■ PROBLEM TO SOLVE
Copy the entries exactly, through the "- exists y. split_and!; [done|done|lia|by left|done]." line.

[Start of section]

Lemma newest_gen test rs found :
  match found with Some x => test x = true | None => True end →
  match foldl (λ found r, if test r
                    then match found with
                         | None => Some r
                         | Some f => if j_Seq f <? j_Seq r then Some r else found
                         end
                    else found) found rs with
  | Some r => test r = true ∧ (r ∈ rs ∨ found = Some r) ∧
              (∀ x, x ∈ rs → test x = true → j_Seq x ≤ j_Seq r) ∧
              (∀ x, found = Some x → j_Seq x ≤ j_Seq r)
  | None => found = None ∧ ∀ x, x ∈ rs → test x = false
  end.
Proof.
  revert found. induction rs as [|y rs IH]; intros found Hf; simpl.
  - destruct found as [x|]; [|split; [done|by intros x ?%elem_of_nil]].
    split; [done|]. split; [by right|]. split; [by intros z ?%elem_of_nil|]. by intros z [= ->].
  - destruct (test y) eqn:Ey.
    + set (nf := match found with Some f => if j_Seq f <? j_Seq y then Some y else found | None => Some y end).
      assert (Hnf : ∃ z, nf = Some z ∧ test z = true ∧ j_Seq y ≤ j_Seq z ∧
                         (z = y ∨ found = Some z) ∧ ∀ x, found = Some x → j_Seq x ≤ j_Seq z).
      { unfold nf. destruct found as [x|]; [destruct (Z.ltb_spec (j_Seq x) (j_Seq y))|].
        - exists y. split_and!; [done|done|lia|by left|intros ? [= <-]; lia].
        - exists x. split_and!; [done|done|lia|by right|intros ? [= <-]; lia].
        - exists y. split_and!; [done|done|lia|by left|done]. }
      destruct Hnf as (z & -> & Hz & Hyz & Hor & Hfz). specialize (IH (Some z) Hz).
      destruct (foldl _ (Some z) rs) as [r|]; [|by destruct IH].
      destruct IH as (H1 & H2 & H3 & H4). specialize (H4 z eq_refl). split; [done|]. split.
      * destruct H2 as [?|[= <-]]; [left; by right|]. destruct Hor as [->|?]; [left; left|by right].
      * split; [|intros x Hx; specialize (Hfz x Hx); lia].
        intros x [->|Hx]%elem_of_cons Ht; [lia|by apply H3].
    + specialize (IH found Hf). destruct (foldl _ found rs) as [r|].
      * destruct IH as (H1 & H2 & H3 & H4). split; [done|]. split; [destruct H2; [left; by right|by right]|].
        split; [|done]. intros x [->|Hx]%elem_of_cons Ht; [congruence|by apply H3].
      * destruct IH as [-> H]. split; [done|]. intros x [->|Hx]%elem_of_cons; [done|by apply H].
Qed.

Lemma enum_elem (m : gmap string JRecord) r : r ∈ enum m ↔ ∃ id, m !! id = Some r.
Proof.
  rewrite enum_perm, list_elem_of_fmap. split.
  - intros ([i x] & -> & H%elem_of_map_to_list). eauto.
  - intros (id & H). exists (id, r). split; [done|]. by apply elem_of_map_to_list.
Qed.

(** what a query by a test returns from a map *)
Lemma newest_enum test (m : gmap string JRecord) :
  match newest test (enum m) with
  | Some r => test r = true ∧ (∃ id, m !! id = Some r) ∧
              ∀ id x, m !! id = Some x → test x = true → j_Seq x ≤ j_Seq r
  | None => ∀ id x, m !! id = Some x → test x = false
  end.
Proof.
  pose proof (newest_gen test (enum m) None I) as H. unfold newest. destruct (foldl _ None (enum m)) as [r|].
  - destruct H as (H1 & [H2|H2] & H3 & _); [|done]. split; [done|]. split; [by apply enum_elem|].
    intros id x Hx. apply H3, enum_elem. eauto.
  - destruct H as [_ H]. intros id x Hx. apply H, enum_elem. eauto.
Qed.

Lemma read_run {A} (fn : gmap string JRecord → res error A) (f : File) :
  file_wf f → read jio_ok fn f = (fn (view f), []).
Proof.
  intros Hwf. unfold read, withLock. rewrite (mbind_read _ _ _ tt) by done.
  destruct (readAll_run false f Hwf) as (tr & H & ->). by rewrite (mbind_read _ _ _ _ H).
Qed.

(** distinct sequence numbers tell records apart *)
Lemma view_seq_inj f i j x y :
  journal_inv f → view f !! i = Some x → view f !! j = Some y → j_Seq x = j_Seq y → x = y.
Proof.
  intros (_ & _ & Hnd) Hx%fold_elem Hy%fold_elem He.
  apply list_elem_of_lookup_1 in Hx as [a Ha], Hy as [b Hb].
  assert (a = b) as ->; [|congruence].
  eapply (NoDup_lookup (map j_Seq (records f)) a b (j_Seq x)); [done| |].
  - rewrite list_lookup_fmap, Ha. done.
  - rewrite list_lookup_fmap, Hb. simpl. by rewrite He.
Qed.

(** with no I/O fault a transition of a known record succeeds *)
Lemma SetState_run id mut now f prior :
  file_wf f → seq_room f → id ≠ "" → view f !! id = Some prior →
  ∃ tr, SetState jio_ok id mut now f = (Ok tt, tr) ∧ file_wf (after f tr) ∧
    view (after f tr) = <[id := with_seq_ts (applyTo mut prior) (next_seq f) (FormatNano now)]> (view f).
Proof.
  intros Hwf Hroom Hid Hp. unfold SetState, withLock. rewrite bool_decide_false by done.
  rewrite (mbind_read _ _ _ tt) by done.
  destruct (readAll_run true f Hwf) as (tr & Hr & Ha). rewrite (mbind_run _ _ _ _ _ Hr), Ha.
  cbn [fst snd]. fold (view f). rewrite Hp.
  set (next := with_seq_ts (applyTo mut prior) (wrap64 (max_seq (records f) + 1)) (FormatNano now)).
  fold (write_record jio_ok (records f) next).
  pose proof (repaired_complete f Hwf) as Hc.
  destruct (write_record jio_ok (records f) next (repaired f)) as [[[]|e] tr'] eqn:Hw.
  - exists (tr ++ tr'). split; [done|]. rewrite after_app, Ha.
    apply write_record_ok in Hw; [|done]. split; [apply Hw|].
    rewrite (written_view _ _ _ Hw), fold_step_newer.
    + simpl. by rewrite (fold_key _ _ _ Hp).
    + intros x Hx. change (j_Seq next) with (next_seq f).
      pose proof (next_seq_newer f x Hroom Hx). lia.
  - exfalso. pose proof (write_record_run (records f) next (repaired f)) as H1.
    unfold write_record in Hw. by rewrite Hw in H1.
Qed.
End Lookup.

(** ** The properties *)

Section Properties.
Context {UT : UnicodeTables} {RC : LineCodec JRecord} {MO : MapOrder}.

(** C13: an append is atomic.  Whatever byte of the line a crash cuts the write
    at, and whether or not the journal was compacted, the file that is left is
    well-formed and reads either as before or with exactly the new record as
    the latest of its identifier; also on a file whose last line was already
    torn. *)
Theorem append_crash_atomic io rec ulid now f f' :
  file_wf f → seq_room f → f' ∈ (Append io rec ulid now f).2 →
  file_wf f' ∧
  (view f' = view f ∨
   ∃ id, append_id rec ulid = Ok id ∧
         view f' = <[id := append_record rec id (next_seq f) now]> (view f)).
Proof.
  intros Hwf Hroom H. apply Append_trace in H as (id & Ha & Hid); [|done].
  split; [destruct Ha as [[? _]|[? _]]; done|].
  destruct Hid as [Hid|[_ Hsame]]; [|left; unfold view; by rewrite Hsame].
  destruct (atomic_view f (append_record rec id (next_seq f) now) f' Hroom eq_refl Ha) as [?|Hv];
    [by left|right]. by exists id.
Qed.

(** A transition does what it says.  With no I/O fault, SetState on a known
    identifier succeeds; afterwards the latest record of that identifier is the
    previous one with the fields of the mutation replaced, a higher sequence
    number and the new timestamp, and every other record is as before. *)
Theorem set_state_transition id mut now f prior :
  file_wf f → seq_room f → id ≠ "" → view f !! id = Some prior →
  ∃ tr, SetState jio_ok id mut now f = (Ok tt, tr) ∧ file_wf (after f tr) ∧
    view (after f tr) = <[id := with_seq_ts (applyTo mut prior) (next_seq f) (FormatNano now)]> (view f).
Proof.
  intros Hwf Hroom Hid Hp. destruct (SetState_run id mut now f prior Hwf Hroom Hid Hp) as (tr & H1 & H2 & H3).
  exists tr. split; [done|]. split; done.
Qed.

(** C24: the journal is history.  Along any run of appends of fresh identifiers
    and transitions, crashing anywhere and compacting whenever the thresholds
    say, a record that was once visible stays visible under its identifier; its
    sender, nonce, signed bytes and chain never change and its sequence number
    never goes back. *)
Theorem journal_history_kept f f' id r :
  jrun f f' → journal_inv f → view f !! id = Some r →
  ∃ r', view f' !! id = Some r' ∧ j_Seq r ≤ j_Seq r' ∧ j_From r' = j_From r ∧ j_Nonce r' = j_Nonce r ∧
        j_RawTx r' = j_RawTx r ∧ j_ChainID r' = j_ChainID r.
Proof.
  intros Hrun Hi Hr. destruct (run_history f f' id r Hrun Hi Hr) as (r' & Hr' & H). by exists r'.
Qed.

(** Sequence numbers stay distinct and the file stays readable.  Every run
    keeps the journal well-formed with pairwise distinct sequence numbers. *)
Theorem journal_invariant f f' : jrun f f' → journal_inv f → journal_inv f'.
Proof. induction 1 as [|f f1 f' [Hr Hs] _ IH]; [done|]. intros Hi. by apply IH, (jstep_inv f). Qed.

(** The lookup by reservation is exact.  On a well-formed journal
    ByReservation returns a record if and only if it is the newest among the
    latest records that carry the reservation, so the answer does not depend on
    the order in which the map is enumerated. *)
Theorem by_reservation_newest f rid r :
  journal_inv f →
  (ByReservation jio_ok rid f = (Ok r, []) ↔
   (∃ id, view f !! id = Some r) ∧ j_ReservationID r = rid ∧
   ∀ id x, view f !! id = Some x → j_ReservationID x = rid → j_Seq x ≤ j_Seq r).
Proof.
  intros Hi. unfold ByReservation. rewrite read_run by apply Hi.
  pose proof (newest_enum (λ r, bool_decide (j_ReservationID r = rid)) (view f)) as H.
  destruct (newest _ _) as [x|]; simpl.
  - destruct H as (H1 & (i & Hx) & H3). apply bool_decide_eq_true in H1. split.
    + intros [= <-]. split_and!; [eauto|done|]. intros id y Hy Hr. apply (H3 id); [done|].
      by apply bool_decide_eq_true.
    + intros ((j & Hr) & He & Hmax). do 2 f_equal.
      apply (view_seq_inj f i j); [done..|]. pose proof (Hmax i x Hx H1).
      pose proof (H3 j r Hr (bool_decide_eq_true_2 _ He)). lia.
  - split; [done|]. intros ((j & Hr) & He & _). specialize (H j r Hr). by apply bool_decide_eq_false in H.
Qed.
End Properties.

(** ** Witnesses *)

Section Witnesses.
#[local] Existing Instance ascii_tables.
#[local] Existing Instance jrecord_codec.
#[local] Existing Instance list_order.

(** a signed transfer with nonce 4 *)
Definition sample_record : JRecord :=
  mkJRecord 1 "j1" 1 "" 1 "main" "eth-transfer" StatusSigned "cli" (hex40 1) (hex40 2) 4 "0x0a" "0x00" "5"
    (mkAsset "eth" None "" None (Some "5") None) (mkFees "legacy" 21000 None None (Some "1") "") "r1" "21000"
    None None None None "".

Definition sample_file : File := Some (unlines (map encode_line [sample_record])).

Lemma sample_complete : complete sample_file [sample_record].
Proof.
  right. exists (map encode_line [sample_record]). split; [done|]. split; [|by rewrite omap_parse_encoded].
  constructor; [apply encode_no_lf|constructor].
Qed.

Lemma sample_wf : file_wf sample_file.
Proof. apply (complete_wf _ _ sample_complete). Qed.
Lemma sample_records : records sample_file = [sample_record].
Proof. apply (complete_wf _ _ sample_complete). Qed.
Lemma sample_view : view sample_file !! "j1" = Some sample_record.
Proof. unfold view. rewrite sample_records. reflexivity. Qed.
Lemma sample_room : seq_room sample_file.
Proof. unfold seq_room. rewrite sample_records. reflexivity. Qed.
Lemma sample_inv : journal_inv sample_file.
Proof.
  split; [apply sample_wf|]. rewrite sample_records. split; [repeat constructor; by vm_compute|apply NoDup_singleton].
Qed.

Definition to_broadcast : StateMutation := mkMutation StatusBroadcast None None None None None None.
Definition broadcast_record : JRecord := with_seq_ts (applyTo to_broadcast sample_record) 2 (FormatNano 0).

(** the file after the whole line of the transition was written *)
Definition broadcast_file : File :=
  appended sample_file (encode_line broadcast_record +:+ LF) (String.length (encode_line broadcast_record +:+ LF)).

Lemma broadcast_step : jstep sample_file broadcast_file.
Proof.
  apply (js_set _ _ jio_ok "j1" to_broadcast 0). unfold SetState, withLock. rewrite bool_decide_false by done.
  rewrite (mbind_read _ _ _ tt) by done.
  destruct (readAll_run true sample_file sample_wf) as (tr & Hr & Ha).
  eapply mbind_trace_r; [exact Hr|]. rewrite Ha. fold (view sample_file). rewrite sample_view.
  rewrite sample_records. change (repaired sample_file) with sample_file. apply mbind_trace_l.
  unfold appendLine. cbn [snd jio_append jio_ok]. unfold broadcast_file. apply list_elem_of_fmap_2.
  apply elem_of_seq. change (wrap64 (max_seq [sample_record] + 1)) with 2.
  fold broadcast_record. lia.
Qed.

Lemma broadcast_run : jrun sample_file broadcast_file.
Proof. apply rtc_once. split; [apply sample_room|apply broadcast_step]. Qed.

Lemma append_crash_atomic_witness :
  let f' := appended sample_file (encode_line (append_record sample_record "j1" 2 0) +:+ LF) 1 in
  file_wf f' ∧
  (view f' = view sample_file ∨
   ∃ id, append_id sample_record (Ok "j1") = Ok id ∧
         view f' = <[id := append_record sample_record id (next_seq sample_file) 0]> (view sample_file)).
Proof.
  apply (append_crash_atomic jio_ok sample_record (Ok "j1") 0 sample_file).
  - apply sample_wf.
  - apply sample_room.
  - unfold Append, withLock. rewrite (mbind_read _ _ _ tt) by done.
    destruct (readAll_run true sample_file sample_wf) as (tr & Hr & Ha).
    eapply mbind_trace_r; [exact Hr|]. rewrite Ha.
    rewrite (mbind_read _ _ _ "j1") by done. apply mbind_trace_l.
    unfold appendLine. cbn [snd jio_append jio_ok]. rewrite sample_records.
    change (repaired sample_file) with sample_file. apply list_elem_of_fmap_2.
    apply elem_of_seq. rewrite string_length_app. change (String.length LF) with 1%nat. lia.
Defined.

[End of section]

■ EXPECTED ANSWER
Lemma newest_gen test rs found :
  match found with Some x => test x = true | None => True end →
  match foldl (λ found r, if test r
                    then match found with
                         | None => Some r
                         | Some f => if j_Seq f <? j_Seq r then Some r else found
                         end
                    else found) found rs with
  | Some r => test r = true ∧ (r ∈ rs ∨ found = Some r) ∧
              (∀ x, x ∈ rs → test x = true → j_Seq x ≤ j_Seq r) ∧
              (∀ x, found = Some x → j_Seq x ≤ j_Seq r)
  | None => found = None ∧ ∀ x, x ∈ rs → test x = false
  end.
Proof.
  revert found. induction rs as [|y rs IH]; intros found Hf; simpl.
  - destruct found as [x|]; [|split; [done|by intros x ?%elem_of_nil]].
    split; [done|]. split; [by right|]. split; [by intros z ?%elem_of_nil|]. by intros z [= ->].
  - destruct (test y) eqn:Ey.
    + set (nf := match found with Some f => if j_Seq f <? j_Seq y then Some y else found | None => Some y end).
      assert (Hnf : ∃ z, nf = Some z ∧ test z = true ∧ j_Seq y ≤ j_Seq z ∧
                         (z = y ∨ found = Some z) ∧ ∀ x, found = Some x → j_Seq x ≤ j_Seq z).
      { unfold nf. destruct found as [x|]; [destruct (Z.ltb_spec (j_Seq x) (j_Seq y))|].
        - exists y. split_and!; [done|done|lia|by left|intros ? [= <-]; lia].
        - exists x. split_and!; [done|done|lia|by right|intros ? [= <-]; lia].
        - exists y. split_and!; [done|done|lia|by left|done]. }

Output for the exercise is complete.